Saved entries:
::::::

(** The world after one of the two fatal reports. *)
Definition reported (text : string) (w : world) : world :=
  World (stdout w) (stderr w ++ [text]) (output_dir w).

(** ** Reads that fail *)

(** Exceptions that come from reading a sample file; they end the
    interpreter with status 1. *)
Definition read_error (e : exn) : Prop :=
  match e with
  | SystemExit _ => False
  | _ => True
  end.

(** No sample file of a bank directory makes [read_wav] raise. *)
Definition reads_cleanly (entries : gmap string dir_entry) : Prop :=
  ∀ bank files name f,
    entries !! bank = Some (Directory files) → fnmatch "AKWF_*" bank = true →
    files !! name = Some f → fnmatch "*.wav" name = true →
    ∃ samples, read_wav f = Return samples.

(** [reads_cleanly] as a check that can be run. *)
Definition reads_cleanlyb (entries : gmap string dir_entry) : bool :=
  forallb
    (λ be : string * dir_entry,
       match be.2 with
       | Directory files =>
           negb (fnmatch "AKWF_*" be.1) ||
           forallb
             (λ nf : string * file,
                negb (fnmatch "*.wav" nf.1) ||
                match read_wav nf.2 with Return _ => true | Raise _ => false end)
             (map_to_list files)
       | Not_a_directory => true
       end)
    (map_to_list entries).

(** A file [read_wav] cannot turn into samples: it does not open, or it is
    mono and [readframes] does not hand over two bytes per frame. *)
Definition unreadable (f : file) : Prop :=
  match f with
  | Unopenable _ => True
  | Wave wav =>
      getnchannels wav = 1
      ∧ Z.of_nat (length (readframes wav (getnframes wav))) ≠ 2 * getnframes wav
  end.

(** ** Sample files and trees *)

Definition two_frames : Wave_read :=
  {| nchannels := 1; sampwidth := 2; chunksize := 4;
     data_chunk := [xff; x7f; x00; x80] |}.
(** The chain [A -> B -> C]. *)
Definition chain_graph : hypergraph :=
  addLink_or_keep "B" "C"
    (addLink_or_keep "A" "B"
       (addNode (plain_node "C")
          (addNode (plain_node "B")
             (addNode (plain_node "A") createHypergraph)))).
End Hypergraph.

(** ** Pattern matcher ([pattern-matcher.ts]) *)

Module Matcher.
Import JsNum JsMap Json.
Local Open Scope Q_scope.

(** The counters and the bindings object that [matchRecursive] closes
    over. *)
Record counters := mkCounters {
  totalFields : nat;
  matchedFields : nat;
  bindings : list (string * value)
}.

Definition count_total (st : counters) : counters :=
  {| totalFields := S (totalFields st); matchedFields := matchedFields st;
     bindings := bindings st |}.

Definition count_matched (st : counters) : counters :=
  {| totalFields := totalFields st; matchedFields := S (matchedFields st);
     bindings := bindings st |}.

Definition bind (name : string) (v : value) (st : counters) : counters :=
  {| totalFields := totalFields st; matchedFields := matchedFields st;
     bindings := jm_set name v (bindings st) |}.

(** [isVariable(value)], [getVariableName(value)]. *)
Definition isVariable (v : value) : bool :=
  match v with VStr s => startsWith s "$" | _ => false end.

Definition getVariableName (v : value) : string :=
  match v with VStr s => substring1 s | _ => "unknown" end.

(** [p === i] where it is reached: at most one side is an object there,
    and an object is identical to itself only.  [NaN] is identical to
    nothing, itself included. *)
Definition strict_eq (p i : value) : bool :=
  match p, i with
  | VUndefined, VUndefined => true
  | VNull, VNull => true
  | VBool a, VBool b => Bool.eqb a b
  | VNum a, VNum b => Qeq_bool a b
  | VInf a, VInf b => Bool.eqb a b
  | VStr a, VStr b => String.eqb a b
  | _, _ => false
  end.

(** The properties the test [key in iObj] finds when [iObj] is an array:
    the indices and [length].  Properties inherited from the prototypes
    are not modelled, for arrays and for objects. *)
Fixpoint indexed (n : nat) (items : list value) : list (string * value) :=
  match items with
  | [] => []
  | x :: items' => (index_key n, x) :: indexed (S n) items'
  end.

Definition array_props (items : list value) : list (string * value) :=
  (indexed 0 items ++ [("length", VNum (of_nat (length items)))])%list.

Section Loops.
(** The recursive call of [matchRecursive]. *)
Variable rec : value -> value -> counters -> bool * counters.

(** Two arrays of one length: [for (idx ...) matchRecursive(p[idx],
    i[idx])]. *)
Fixpoint by_elems (ps items : list value) (st : counters)
  : bool * counters :=
  match ps with
  | [] => (true, count_matched st)
  | pv :: ps' =>
      let '(ok, st') := rec pv (default VUndefined (head items)) st in
      if ok then by_elems ps' (tail items) st' else (false, st')
  end.

(** Two objects: [for (const key of pKeys)] with the test
    [key in iObj]. *)
Fixpoint by_keys (ps : list (string * value))
    (iObj : list (string * value)) (st : counters) : bool * counters :=
  match ps with
  | [] => (true, count_matched st)
  | (key, pv) :: ps' =>
      match jm_get key iObj with
      | None => (false, st)
      | Some iv =>
          let '(ok, st') := rec pv iv st in
          if ok then by_keys ps' iObj st' else (false, st')
      end
  end.

(** The same loop when the pattern is an array and the input is not:
    the keys are the indices from [n] on. *)
Fixpoint by_index (n : nat) (ps : list value)
    (iObj : list (string * value)) (st : counters) : bool * counters :=
  match ps with
  | [] => (true, count_matched st)
  | pv :: ps' =>
      match jm_get (index_key n) iObj with
      | None => (false, st)
      | Some iv =>
          let '(ok, st') := rec pv iv st in
          if ok then by_index (S n) ps' iObj st' else (false, st')
      end
  end.
End Loops.

(** [matchRecursive(p, i)], threading the counters; the flag is the
    returned boolean. *)
Fixpoint matchRecursive (p i : value) (st : counters) : bool * counters :=
  let st := count_total st in
  if isVariable p then
    (true, count_matched (bind (getVariableName p) i st))
  else
    match p, i with
    | VArr ps, VArr items =>
        if negb (Nat.eqb (length ps) (length items)) then (false, st)
        else by_elems matchRecursive ps items st
    | VArr ps, VObj iObj => by_index matchRecursive 0 ps iObj st
    | VObj pfields, VArr items =>
        by_keys matchRecursive pfields (array_props items) st
    | VObj pfields, VObj iObj => by_keys matchRecursive pfields iObj st
    | _, _ =>
        if strict_eq p i then (true, count_matched st) else (false, st)
    end.

(** [calculateMatchConfidence(pattern, input, bindings)]: the confidence
    and the bindings object after the call. *)
Definition calculateMatchConfidence (pattern input : value)
    (bindings0 : list (string * value)) : Q * list (string * value) :=
  let '(matched, st) :=
    matchRecursive pattern input
      {| totalFields := 0; matchedFields := 0; bindings := bindings0 |} in
  ((if matched then of_nat (matchedFields st) / of_nat (totalFields st)
    else 0),
   bindings st).

(** The counters after [n] more fields were visited and matched. *)
Definition bump (n : nat) (st : counters) : counters :=
  {| totalFields := totalFields st + n;
     matchedFields := matchedFields st + n;
     bindings := bindings st |}.

(** [rec] matches a value against itself and counts every field it
    visits as matched. *)
Definition matches_itself
    (rec : value -> value -> counters -> bool * counters) (p : value)
  : Prop :=
  forall st, exists n, rec p p st = (true, bump n st).

(** No string of the pattern is a variable token. *)
Fixpoint no_variables (p : value) : bool :=
  match p with
  | VStr s => negb (startsWith s "$")
  | VArr items => forallb no_variables items
  | VObj fields => forallb (fun kv => no_variables kv.2) fields
  | _ => true
  end.

(** The property names of every object are distinct, as they are in any
    JavaScript object. *)
Fixpoint distinct_keys (p : value) : bool :=
  match p with
  | VArr items => forallb distinct_keys items
  | VObj fields =>
      bool_decide (NoDup (map fst fields))
      && forallb (fun kv => distinct_keys kv.2) fields
  | _ => true
  end.

(** No number of the pattern is [NaN]. *)
Fixpoint no_nan (p : value) : bool :=
  match p with
  | VNaN => false
  | VArr items => forallb no_nan items
  | VObj fields => forallb (fun kv => no_nan kv.2) fields
  | _ => true
  end.

(** A stored pattern with a field that is [NaN]. *)
Definition nan_pattern : value := VObj [("x", VNaN)].

(** A pattern with nested fields and no variable. *)
Definition user_pattern : value :=
  VObj [("type", VStr "user");
        ("tags", VArr [VStr "admin"; VNum 3; VNull]);
        ("profile", VObj [("verified", VBool true); ("name", VStr "Ada")])].
End Matcher.

(** ** Inference engine ([pln-engine.ts]) *)

Module PLN.
Import JsNum JsMap JsSort Json Truth.
Local Open Scope Q_scope.

Record SymbolicRule := mkRule {
  rule_id : string;
  name : string;
  premise : list string;
  conclusion : string;
  rule_tv : TruthValue;                  (* [truthValue] *)
  variables : list (string * string)
}.

Record InferenceResult := mkResult {
  res_conclusion : string;
  res_premises : list string;
  res_rule : string;
  res_tv : TruthValue;                   (* [truthValue] *)
  confidence : Q;
  steps : nat
}.

(** [rules] is iterated in insertion order; [facts] is only looked up. *)
Record engine := mkEngine {
  rules : list (string * SymbolicRule);
  facts : gmap string TruthValue
}.

Definition maxInferenceDepth : nat := 10.

Definition createPLNEngine : engine := {| rules := []; facts := ∅ |}.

::::::

● **WORK TO COMPLETE**:
Your answer should consist of the lines from the line with "and the bindings object after" to the line with "totalFields := 0;" above, repeated exactly, both ends included.

● **WRITTEN RESPONSE**:
    and the bindings object after the call. *)
Definition calculateMatchConfidence (pattern input : value)
    (bindings0 : list (string * value)) : Q * list (string * value) :=
  let '(matched, st) :=
    matchRecursive pattern input
      {| totalFields := 0; matchedFields := 0; bindings := bindings0 |} in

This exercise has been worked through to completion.